Just as the curve of maximum "throughput"—moving as many cars between two points on a road as efficiently as possible—reaches its peak, it abruptly falls off the cliff and is squashed flat against the baseline of the graph.
Traffic engineering is the science of maximizing throughput. What makes traffic jams hard to understand, at least within traditional traffic-engineering practice, is that they tend to occur around the time that the road is performing according to the engineers' peak specification. One important development in understanding this "nonlinear" phenomenon came in 1992, when Kai Nagel and Michael Schreckenberg, two physicists at the University of Cologne, in Germany, began to apply a computational technique known as "cellular automata" (or C.A.) to traffic. In a C.A. model, highway capacity is represented as a two-dimensional grid. Each cell in the grid has one of two "states": empty or occupied by a particle, which in this case is a car.
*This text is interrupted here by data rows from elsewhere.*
(* ===== verification/BatchPhases.v ===== *)
(** The builder follows the batch: what it has collected leads from the layout of the last refresh
    to the present one, through removals, additions, [condense] and swaps; and [condense]
    leaves no hole. *)

From Stdlib Require Import QArith.
From stdpp Require Import gmap sorting.
From S2P Require Import Prelude Request BlockTable BatchUpdate LogitsFacts LogitsFollow InputBatch BatchRows BatchTokens BatchColumns BatchSampling BatchHoles BatchState.
Import BatchRows BatchTokens BatchColumns BatchSampling BatchHoles BatchState LogitsFacts LogitsFollow.
Local Open Scope Z_scope.

Module BatchPhases.

(** ** The requests in the rows *)

Lemma NoDup_present_entries rows : distinct rows -> NoDup (present rows).
Proof. intros Hd. eapply NoDup_fmap_1. by apply NoDup_present. Qed.

Lemma present_same rows rows' : distinct rows -> distinct rows' -> (forall e, here rows' e <-> here rows e) -> present rows' ≡ₚ present rows.
Proof.
  intros Hd Hd' Hh. apply NoDup_Permutation; [by apply NoDup_present_entries..|]. intros e. by rewrite !elem_of_present.
Qed.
Unlike traditional mathematical models used by traffic engineers, where it is assumed that all drivers are the same, in a C.A. model the particles can be assigned values intended to represent different types of drivers: fast drivers, slow drivers,
tailgaters, and lane changers can all be represented in the model. The result is virtual traffic.
Um, by better of course I mean more geeky. BUT boy is it geeky! I love this... where else can you find a system where one second before it starts failing it's operating at absolutely peak efficiency! And modeling traffic based on different driver agressiveness levels? Yummy! If you're designing SimCity 5, please build this in... I'll be indebted to you forever!